## YOUR ASSIGNMENT
Please give back only the lines below from the one containing "total (for_each f l) (λ _ s', J s') s." to the one containing "is_path : RootFSPath (l_row l) = legacy;", each repeated word for word, both ends included.
═══ DATA SECTION ═══
(* ===== verification/DiskLayoutLive.v ===== *)
(** * A move can always be finished

    Whatever calls failed and wherever processes died in earlier attempts, an attempt
    during which nothing fails succeeds.  (After a power loss in the middle of a failing
    sync the code may ask for an operator instead; DiskLayoutSpec.v shows that the bytes
    are kept even then.) *)
From S2P Require Import Prelude GoStrings Timestamps Model StoreDemo InstanceSpec RunnerState DiskLayout.
From S2P Require Import DiskLayoutSpec.
From stdpp Require Import relations.

#[local] Open Scope Z_scope.

(** ** Programs that keep an invariant and, undisturbed, succeed *)

Section total.
Context {S : Type} (I : S → Prop).

Definition total {A} (m : M S A) (P : A → S → Prop) (s : S) : Prop :=
  wp m (post I P) s ∧ ∃ a s', m [] s = (Ok a, s', []).

Lemma total_ret {A} (a : A) (P : A → S → Prop) s : I s → P a s → total (mret a) P s.
Proof. intros. split; [by apply post_ret|by exists a, s]. Qed.

Lemma total_bind {A B} (m : M S A) (k : A → M S B) (P : A → S → Prop) (P' : B → S → Prop) s :
  total m P s → (∀ a s', I s' → P a s' → total (k a) P' s') → total (m ≫= k) P' s.
Proof.
  intros [Hm (a & s1 & Ha)] Hk. split.
  - eapply post_bind; [exact Hm|]. intros a' s' HI HP. exact (proj1 (Hk a' s' HI HP)).
  - pose proof (Hm []) as H. rewrite Ha in H. destruct H as [HI HP].
    destruct (Hk a s1 HI (HP a eq_refl)) as [_ (b & s2 & Hb)]. exists b, s2.
    unfold mbind, M_bind. by rewrite Ha.
Qed.

Lemma total_env {A} (f : S → result A * S) a (P : A → S → Prop) s :
  (f s).1 = inl a → I s → I (f s).2 → P a (f s).2 → total (env f) P s.
Proof.
  intros Ha HI HI' HP. split.
  - eapply post_mono; [by apply (post_env I)|done|]. intros a' s' _ [Ha' ->].
    rewrite Ha in Ha'. by injection Ha' as <-.
  - exists a, (f s).2. unfold env. destruct (f s) as [r s']. cbn in *. by subst r.
Qed.

Lemma total_query {A} (f : S → result A) a (P : A → S → Prop) s : f s = inl a → I s → P a s → total (query f) P s.
Proof. intros. by apply (total_env _ a). Qed.

Lemma total_require b e s : b = true → I s → total (require b e) (λ _ s', s' = s) s.
Proof. intros -> HI. by apply total_ret. Qed.

Lemma total_mono {A} (m : M S A) (P P' : A → S → Prop) s :
  total m P s → (∀ a s', I s' → P a s' → P' a s') → total m P' s.
Proof. intros [Hm Ha] HP. split; [|done]. by eapply post_mono. Qed.

Lemma total_for_each {A} (f : A → M S unit) (J : S → Prop) l s :
  (∀ s, J s → I s) → J s → (∀ x s, x ∈ l → J s → total (f x) (λ _ s', J s') s) →
  total (for_each f l) (λ _ s', J s') s.
Proof.
  intros HJ. revert s. induction l as [|x l IH]; intros s Hs Hf; cbn; [by apply total_ret; [apply HJ|]|].
  eapply (total_bind _ _ (λ _ s', J s')); [by apply Hf; [left|]|]. intros ? s1 ? Hs1. apply IH; [done|].
  intros y s2 Hy. apply Hf. by right.
Qed.
End total.

Lemma total_finally {S} (I : S → Prop) {A} (m : M S A) c (P : A → S → Prop) s :
  total I m P s → (∀ s', I s' → wp c (λ _ s'', I s'') s') →
  (∀ a s', I s' → P a s' → wp c (λ _ s'', P a s'') s' ∧ ∃ r s'', c [] s' = (r, s'', []) ∧ r ≠ Crashed) →
  total I (finally m c) P s.
Proof.
  intros [Hm (a & s1 & Ha)] Hc HP. split.
  - eapply post_finally; [exact Hm|done|]. intros a' s' ? ?. by apply HP.
  - pose proof (Hm []) as H. rewrite Ha in H. destruct H as [HI HPa].
    destruct (HP a s1 HI (HPa a eq_refl)) as [_ (r & s2 & Hr & Hne)]. exists a, s2.
    unfold finally. rewrite Ha, Hr. by destruct r.
Qed.

Section live.
Context (dir : string) (uuid_Parse : string → option string) (new_identity : Layout → SubvolumeIdentity).
(** btrfs gives a subvolume a UUID. *)
Context (identified : ∀ l, sv_UUID (new_identity l) ≠ "").

#[local] Abbreviation canonical := (canonical dir).
#[local] Abbreviation legacy := (legacy dir).

(** ** The phases of a move *)

Definition good (l : Layout) (j : diskMigration) : Prop :=
  dm_Version j = 1 ∧ dm_InstanceID j = ID (l_row l) ∧
  sv_UUID (dm_LegacySubvolume j) = sv_UUID (l_legacy_subvolume l) ∧
  sv_ID (dm_LegacySubvolume j) = sv_ID (l_legacy_subvolume l) ∧
  dm_LegacyInode j ≠ 0 ∧ is_Some (uuid_Parse (dm_Operation j)).

Definition legacy_ok (j : diskMigration) (d : Dir) : Prop :=
  ∃ st, d_legacy d = Some st ∧ lf_regular st = true ∧ lf_inode st = dm_LegacyInode j.

Definition full (id : SubvolumeIdentity) (l : Layout) : Prop :=
  ∃ v b, l_volumes l !! sv_UUID id = Some v ∧ vo_rootfs v = Some b ∧ b ≠ "" ∧ vo_others v = 0%nat.

Definition unstaged (op : string) (l : Layout) : Prop :=
  d_stages (l_dir l) = ∅ ∨
  ∃ id v, d_stages (l_dir l) = {[op := id]} ∧ sv_UUID id ≠ "" ∧ l_volumes l !! sv_UUID id = Some v ∧ entries v = 0%nat.

Record in_stage (j : diskMigration) (id : SubvolumeIdentity) (l : Layout) : Prop := {
  is_path : RootFSPath (l_row l) = legacy;
  is_journal : d_journal (l_dir l) = Some j;
  is_good : good l j;
  is_legacy : legacy_ok j (l_dir l);
  is_disk : d_disk (l_dir l) = None;
  is_stages : d_stages (l_dir l) = {[dm_Operation j := id]};
  is_id : dm_Subvolume j = id;
  is_named : sv_UUID id ≠ "";
}.

Record published (j : diskMigration) (id : SubvolumeIdentity) (l : Layout) : Prop := {
  pb_journal : d_journal (l_dir l) = Some j;
  pb_good : good l j;
  pb_ready : dm_Ready j = true;
  pb_id : dm_Subvolume j = id;
  pb_named : sv_UUID id ≠ "";
  pb_disk : d_disk (l_dir l) = Some id;
  pb_stages : d_stages (l_dir l) = ∅;
  pb_full : full id l;
}.

Inductive phase (l : Layout) : Prop :=
  | ph_new st : RootFSPath (l_row l) = legacy → d_journal (l_dir l) = None → d_legacy (l_dir l) = Some st →
      lf_regular st = true → lf_inode st ≠ 0 → d_disk (l_dir l) = None → d_stages (l_dir l) = ∅ → phase l
  | ph_open j : RootFSPath (l_row l) = legacy → d_journal (l_dir l) = Some j → good l j → dm_Ready j = false →
      sv_UUID (dm_Subvolume j) = "" → legacy_ok j (l_dir l) → d_disk (l_dir l) = None →
      unstaged (dm_Operation j) l → phase l
  | ph_staged j id v : in_stage j id l → dm_Ready j = false → l_volumes l !! sv_UUID id = Some v →
      vo_others v = 0%nat → phase l
  | ph_ready j id : in_stage j id l → dm_Ready j = true → full id l → phase l
  | ph_published j id : published j id l →
      RootFSPath (l_row l) = legacy ∧ legacy_ok j (l_dir l) ∨
      RootFSPath (l_row l) = canonical ∧ (legacy_ok j (l_dir l) ∨ d_legacy (l_dir l) = None) → phase l
  | ph_done id : RootFSPath (l_row l) = canonical → d_journal (l_dir l) = None → d_disk (l_dir l) = Some id →
      d_stages (l_dir l) = ∅ → full id l → d_legacy (l_dir l) = None → phase l.

(** What lies around, and never changes for the worse. *)
Record ambient (l : Layout) : Prop := {
  am_temps : map_Forall (λ _ regular, regular = true) (d_temps (l_dir l));
  am_legacy : l_legacy l ≠ "";
  am_subvolume : sv_UUID (l_legacy_subvolume l) ≠ "" ∧ sv_ID (l_legacy_subvolume l) ≠ "";
}.

Definition live (l : Layout) : Prop := phase l ∧ ambient l.

Lemma core_parts l l' : core l = core l' →
  l_row l = l_row l' ∧ l_legacy l = l_legacy l' ∧ l_legacy_subvolume l = l_legacy_subvolume l' ∧
  l_volumes l = l_volumes l' ∧ d_legacy (l_dir l) = d_legacy (l_dir l') ∧ d_disk (l_dir l) = d_disk (l_dir l') ∧
  d_stages (l_dir l) = d_stages (l_dir l') ∧ d_journal (l_dir l) = d_journal (l_dir l').
Proof. destruct l as [? [] ?], l' as [? [] ?]. unfold core. cbn. intros [= -> -> -> -> -> -> -> ->]. done. Qed.

Lemma phase_core l l' : core l = core l' → phase l → phase l'.
Proof.
  intros (E1 & E2 & E3 & E4 & E5 & E6 & E7 & E8)%core_parts H.
  assert (Hgood : ∀ j, good l j → good l' j) by (intros j; unfold good; by rewrite E1, E3).
  assert (Hleg : ∀ j, legacy_ok j (l_dir l) → legacy_ok j (l_dir l')) by (intros j; unfold legacy_ok; by rewrite E5).
  assert (Hfull : ∀ id, full id l → full id l') by (intros id; unfold full; by rewrite E4).
  assert (His : ∀ j id, in_stage j id l → in_stage j id l').
  { intros j id []. split; rewrite <- ?E1, <- ?E6, <- ?E7, <- ?E8; auto. }
  assert (Hpub : ∀ j id, published j id l → published j id l').
  { intros j id []. split; rewrite <- ?E6, <- ?E7, <- ?E8; auto. }
  destruct H as [st|j|j id v|j id|j id|id].
  - apply (ph_new _ st); congruence.
  - apply (ph_open _ j); try congruence; auto. unfold unstaged in *. by rewrite <- E7, <- E4.
  - apply (ph_staged _ j id v); auto; congruence.
  - by apply (ph_ready _ j id); auto.
  - apply (ph_published _ j id); [auto|]. rewrite <- E1, <- E5. naive_solver.
  - apply (ph_done _ id); try congruence; auto.
Qed.

Lemma live_core l l' :
  core l = core l' → map_Forall (λ _ regular, regular = true) (d_temps (l_dir l')) → live l → live l'.
Proof.
  intros Hc Ht [Hp Ha]. split; [by eapply phase_core|].
  apply core_parts in Hc as (_ & E2 & E3 & _). destruct Ha. split; [done|by rewrite <- E2|by rewrite <- E3].
Qed.

(** ** Calls *)

Lemma total_check l : live l → total live check (λ _ l', l' = l) l.
Proof. intros Hl. by apply (total_query _ _ tt). Qed.

Lemma total_look {A} (f : Dir → result A) a l : f (l_dir l) = inl a → live l → total live (look f) (λ a' l', l' = l ∧ a' = a) l.
Proof. intros Hf Hl. by apply (total_query _ _ a). Qed.

Lemma has_none {A} (entry : Dir → option A) d : entry d = None → has entry d = false.
Proof. unfold has. by intros ->. Qed.
Lemma has_some {A} (entry : Dir → option A) d x : entry d = Some x → has entry d = true.
Proof. unfold has. by intros ->. Qed.

Lemma total_absent e l : e (l_dir l) = false → live l → total live (absent e) (λ _ l', l' = l) l.
Proof. intros He Hl. apply (total_query _ _ tt); [by rewrite He|done|done]. Qed.

Lemma total_change f l : live l → live (change f l) → total live (do_change f) (λ _ l', l' = change f l) l.
Proof. intros Hl Hl'. by apply (total_env _ _ tt). Qed.

Lemma live_synced l : live l → live (set_undo [] l).
Proof. intros Hl. apply (live_core l); [done|by destruct Hl as [_ []]|done]. Qed.

Lemma total_sync l : live l → total live SyncDir (λ _ l', core l' = core l) l.
Proof. intros Hl. by apply (total_env _ _ tt); [|..|apply live_synced|]. Qed.

Lemma live_temps f l :
  temps_only f → map_Forall (λ _ regular, regular = true) (d_temps (f (l_dir l))) → live l → live (change f l).
Proof. intros Hf Ht. apply live_core; [by rewrite core_temps|done]. Qed.

Lemma live_remove n l : live l → live (change (λ d, set_temps (delete n (d_temps d)) d) l).
Proof. intros Hl. apply live_temps; [apply remove_temp_only|apply map_Forall_delete, Hl|done]. Qed.

(** Temporary files go. *)
Lemma total_cleanup l : live l → total live cleanupDiskJournalTemps (λ _ l', core l' = core l) l.
Proof.
  intros Hl. unfold cleanupDiskJournalTemps. set (J := λ l', live l' ∧ core l' = core l).
  assert (HJ : ∀ l', J l' → live l') by by intros ? [].
  eapply total_bind; [by eapply total_look|]. intros ? ? _ [-> ->].
  eapply (total_bind _ _ _ (λ _ l', l' = l)).
  { eapply (total_mono live _ (λ _ l', l' = l ∧ True)); [|by intros ? ? _ []].
    eapply (total_for_each live _ (λ l', l' = l ∧ True)); [by intros ? [-> _]|done|].
    intros [n b] l1 Hin [-> _]. eapply total_bind; [by apply total_check|]. intros _ ? _ ->.
    apply elem_of_map_to_list in Hin. pose proof (am_temps _ (proj2 Hl) n b Hin) as ->. by apply total_ret. }
  intros _ ? _ ->. eapply (total_bind _ _ _ (λ _ l', J l')).
  { apply (total_for_each live _ J); [done..|]. intros p l1 _ [H1 H2].
    eapply total_mono; [apply total_change; [done|by apply live_remove]|]. intros ? ? Hi ->. split; [done|].
    by rewrite core_temps; [|apply remove_temp_only]. }
  intros _ l1 _ [H1 H2]. eapply total_mono; [by apply total_sync|]. intros; congruence.
Qed.
Lemma web1_ok : pool_ok (30 * ns_per_sec) web1.
Proof.
  apply (pool_ok_later (bl_now bb1)); [|vm_compute; discriminate].
  apply (bk_pools _ (reachable_ok _ _ _ bb1_reachable) web). vm_compute. reflexivity.
Qed.

(** The idle machine can spare memory: at 30 s it is asked for some. *)
Lemma balloon_answers_witness :
  ∃ desired q, plan "idle" (0, 0) (0, 0) (guest 0 2048) (inl (bp_limit web1)) (inl (14000 * miBBytes)) (30 * ns_per_sec) web1 =
      (inl (Some desired), q) ∧ 0 < desired.
Proof.
  assert (Hu : 0 <= 14000 * miBBytes < 2 ^ 63) by (unfold miBBytes; lia).
  assert (Hm : bp_members web1 !! "idle" = Some (Some idle1)) by (vm_compute; reflexivity).
  assert (Hd : desiredBalloonTargetMiB (guest 0 2048) = (1536, 64, true)) by (vm_compute; reflexivity).
  refine (proj1 (proj2 (balloon_answers "idle" (0, 0) (0, 0) (guest 0 2048) (30 * ns_per_sec) web1 (14000 * miBBytes) idle1
    0 0 web1_ok Hu Hm eq_refl eq_refl)) 1536 64 (typed_guest 0 2048 ltac:(lia) ltac:(lia)) Hd _ _ _ _ _).
  - split; [split; vm_compute; reflexivity|]. split; [done|]. vm_compute. discriminate.
  - split; vm_compute; discriminate.
  - vm_compute. reflexivity.
  - vm_compute. reflexivity.
  - vm_compute. discriminate.
Defined.
(* ===== verification/OperationsSpec.v ===== *)
(** * What bound operations guarantee

    A bound start or stop runs at most once, whatever fails and however sessions
    interleave; what [operation-result] answers is what happened; a cancelled request
    never runs; and a user's command leaves the instances of others alone. *)
From S2P Require Import Prelude GoStrings Timestamps Model Sql StoreDB StoreRequests StoreInstances StoreCleanup.
From S2P Require Import StoreMigration StoreTrace InstanceSpec Identity Config Provision PoolStore HostCapacity Lifecycle LifecycleFrame Access AccessSpec Operations PoolInv.
From stdpp Require Import relations.

#[local] Open Scope Z_scope.

(** ** Requests, statement by statement *)

(** A row of [id] that satisfies [p] became [f] of it. *)
Definition changed (id : string) (p : request_row → bool) (f : request_row → request_row) (d d' : DB) : Prop :=
  ∃ r, lifecycle_requests d !! id = Some r ∧ p r = true ∧
       d' = set_lifecycle_requests (<[id := f r]> (lifecycle_requests d)) d.

Lemma update_request p f id d :
  points_at Requests p id → wf d →
  wp (UPDATE Requests p f) (λ o d', (d' = d ∧ o ≠ Ok 1) ∨ (changed id p f d d' ∧ (o = Ok 1 ∨ o = Crashed))) d.
Proof.
  intros Hp Hwf. assert (Hsame : set_lifecycle_requests (lifecycle_requests d) d = d) by by destruct d.
  apply (wp_UPDATE_request p f id); [done|done|by left..| |].
  - intros r Hr Hpr. cbn zeta. split; right; (split; [by exists r|tauto]).
  - cbn zeta. rewrite Hsame. split; by left.
Qed.

Lemma Begin_wp id actor d :
  wf d → wp (BeginLifecycleRequest id actor) (λ o d', (d' = d ∧ o ≠ Ok tt) ∨
    (changed id (in_phase "admitted") (set_phase "executing") d d' ∧ (o = Ok tt ∨ o = Crashed))) d.
Proof.
  intros Hwf. unfold BeginLifecycleRequest. apply wp_bind. eapply wp_mono.
  { apply (update_request _ _ id); [|done]. apply (owned_points id actor). intros r. by intros [? _]%andb_true_iff. }
  intros [n|e|] d' [[-> Hn]|[(r & Hr & Hp & ->) Ho]]; try (by left; split).
  - apply wp_require; intros Hb; [apply Z.eqb_eq in Hb; congruence|by left].
  - destruct Ho as [[= ->]|]; [|done]. cbn. apply wp_ret. right. apply andb_true_iff in Hp as [_ Hp].
    split; [by exists r|by left].
  - destruct Ho; done.
  - right. apply andb_true_iff in Hp as [_ Hp]. split; [by exists r|by right].
Qed.

Lemma Finish_wp id actor d :
  wf d → wp (FinishLifecycleRequest id actor 0) (λ o d', (d' = d ∧ o ≠ Ok true) ∨
    (changed id (in_phase "executing") (with_phase "done" 0) d d' ∧ (o = Ok true ∨ o = Crashed))) d.
Proof.
  intros Hwf. unfold FinishLifecycleRequest. cbv zeta. rewrite Z.eqb_refl. cbn [negb]. apply wp_bind. eapply wp_mono.
  { apply (update_request _ _ id); [|done]. apply (owned_points id actor). intros r. by intros [? _]%andb_true_iff. }
  assert (Hex : ∀ r, owned id actor r && (in_phase "executing" r || in_phase "admitted" r && false) = true →
    in_phase "executing" r = true) by (intros r; rewrite andb_false_r, orb_false_r; by intros [_ ?]%andb_true_iff).
  intros [n|e|] d' [[-> Hn]|[(r & Hr & Hp%Hex & ->) Ho]]; try (by left; split).
  - apply wp_ret. left. split; [done|]. intros [= Hb%Z.eqb_eq]. congruence.
  - destruct Ho as [[= ->]|]; [|done]. apply wp_ret. right. split; [by exists r|by left].
  - destruct Ho; done.
  - right. split; [by exists r|by right].
Qed.

Lemma Reject_wp id actor d :
  wf d → wp (RejectLifecycleStart id actor) (λ o d', (d' = d ∧ o ≠ Ok tt) ∨
    (changed id (in_phase "executing") (with_phase "rejected" 1) d d' ∧ (o = Ok tt ∨ o = Crashed))) d.
Proof.
  intros Hwf. unfold RejectLifecycleStart. apply wp_bind. eapply wp_mono.
  { apply (update_request _ _ id); [|done]. apply (owned_points id actor). intros r.
    by intros [[? _]%andb_true_iff _]%andb_true_iff. }
  intros [n|e|] d' [[-> Hn]|[(r & Hr & [_ Hp]%andb_true_iff & ->) Ho]]; try (by left; split).
  - apply wp_require; intros Hb; [apply Z.eqb_eq in Hb; congruence|by left].
  - destruct Ho as [[= ->]|]; [|done]. cbn. apply wp_ret. right. split; [by exists r|by left].
  - destruct Ho; done.
  - right. split; [by exists r|by right].
Qed.

(** A new row, or the table as it was. *)
Definition added (r : request_row) (d d' : DB) : Prop :=
  lifecycle_requests d !! lr_ID (rq r) = None ∧
  d' = set_lifecycle_requests (<[lr_ID (rq r) := r]> (lifecycle_requests d)) d.

Lemma insert_request r d :
  wp (INSERT_OR_NOTHING Requests r)
    (λ o d', (d' = d ∧ o ≠ Ok 1) ∨ (added r d d' ∧ (o = Ok 1 ∨ o = Crashed))) d.
Proof.
  unfold added. apply wp_env; cbn beta; [by left..| |]; rewrite violates_free by done; cbn;
    destruct (lifecycle_requests d !! lr_ID (rq r)) eqn:E; cbn; auto 6.
Qed.

Lemma Admit_wp now q d :
  wp (AdmitLifecycleRequest now q) (λ o d', (d' = d ∧ o ≠ Ok true) ∨
    (added (new_request q "admitted" now) d d' ∧ (o = Ok true ∨ o = Crashed))) d.
Proof.
  unfold AdmitLifecycleRequest. apply wp_bind. eapply wp_mono; [apply insert_request|].
  intros [n|e|] d' [[-> Hn]|[Ha Ho]]; try (by left; split).
  - destruct (Z.eqb_spec n 1) as [->|_]; [done|]. apply wp_bind.
    eapply wp_mono; [apply (GetLifecycleRequest_within eq)|]. intros [old|e|] d' <-; try (by left; split).
    case_match; [by apply wp_throw; left|by apply wp_ret; left].
  - destruct Ho as [[= ->]|]; [|done]. cbn. apply wp_ret. right. by split; [|left].
  - destruct Ho; done.
  - right. by split; [|right].
Qed.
═══
## SOLUTION
  total (for_each f l) (λ _ s', J s') s.
Proof.
  intros HJ. revert s. induction l as [|x l IH]; intros s Hs Hf; cbn; [by apply total_ret; [apply HJ|]|].
  eapply (total_bind _ _ (λ _ s', J s')); [by apply Hf; [left|]|]. intros ? s1 ? Hs1. apply IH; [done|].
  intros y s2 Hy. apply Hf. by right.
Qed.
End total.

Lemma total_finally {S} (I : S → Prop) {A} (m : M S A) c (P : A → S → Prop) s :
  total I m P s → (∀ s', I s' → wp c (λ _ s'', I s'') s') →
  (∀ a s', I s' → P a s' → wp c (λ _ s'', P a s'') s' ∧ ∃ r s'', c [] s' = (r, s'', []) ∧ r ≠ Crashed) →
  total I (finally m c) P s.
Proof.
  intros [Hm (a & s1 & Ha)] Hc HP. split.
  - eapply post_finally; [exact Hm|done|]. intros a' s' ? ?. by apply HP.
  - pose proof (Hm []) as H. rewrite Ha in H. destruct H as [HI HPa].
    destruct (HP a s1 HI (HPa a eq_refl)) as [_ (r & s2 & Hr & Hne)]. exists a, s2.
    unfold finally. rewrite Ha, Hr. by destruct r.
Qed.

Section live.
Context (dir : string) (uuid_Parse : string → option string) (new_identity : Layout → SubvolumeIdentity).
(** btrfs gives a subvolume a UUID. *)
Context (identified : ∀ l, sv_UUID (new_identity l) ≠ "").

#[local] Abbreviation canonical := (canonical dir).
#[local] Abbreviation legacy := (legacy dir).

(** ** The phases of a move *)

Definition good (l : Layout) (j : diskMigration) : Prop :=
  dm_Version j = 1 ∧ dm_InstanceID j = ID (l_row l) ∧
  sv_UUID (dm_LegacySubvolume j) = sv_UUID (l_legacy_subvolume l) ∧
  sv_ID (dm_LegacySubvolume j) = sv_ID (l_legacy_subvolume l) ∧
  dm_LegacyInode j ≠ 0 ∧ is_Some (uuid_Parse (dm_Operation j)).

Definition legacy_ok (j : diskMigration) (d : Dir) : Prop :=
  ∃ st, d_legacy d = Some st ∧ lf_regular st = true ∧ lf_inode st = dm_LegacyInode j.

Definition full (id : SubvolumeIdentity) (l : Layout) : Prop :=
  ∃ v b, l_volumes l !! sv_UUID id = Some v ∧ vo_rootfs v = Some b ∧ b ≠ "" ∧ vo_others v = 0%nat.

Definition unstaged (op : string) (l : Layout) : Prop :=
  d_stages (l_dir l) = ∅ ∨
  ∃ id v, d_stages (l_dir l) = {[op := id]} ∧ sv_UUID id ≠ "" ∧ l_volumes l !! sv_UUID id = Some v ∧ entries v = 0%nat.

Record in_stage (j : diskMigration) (id : SubvolumeIdentity) (l : Layout) : Prop := {
  is_path : RootFSPath (l_row l) = legacy;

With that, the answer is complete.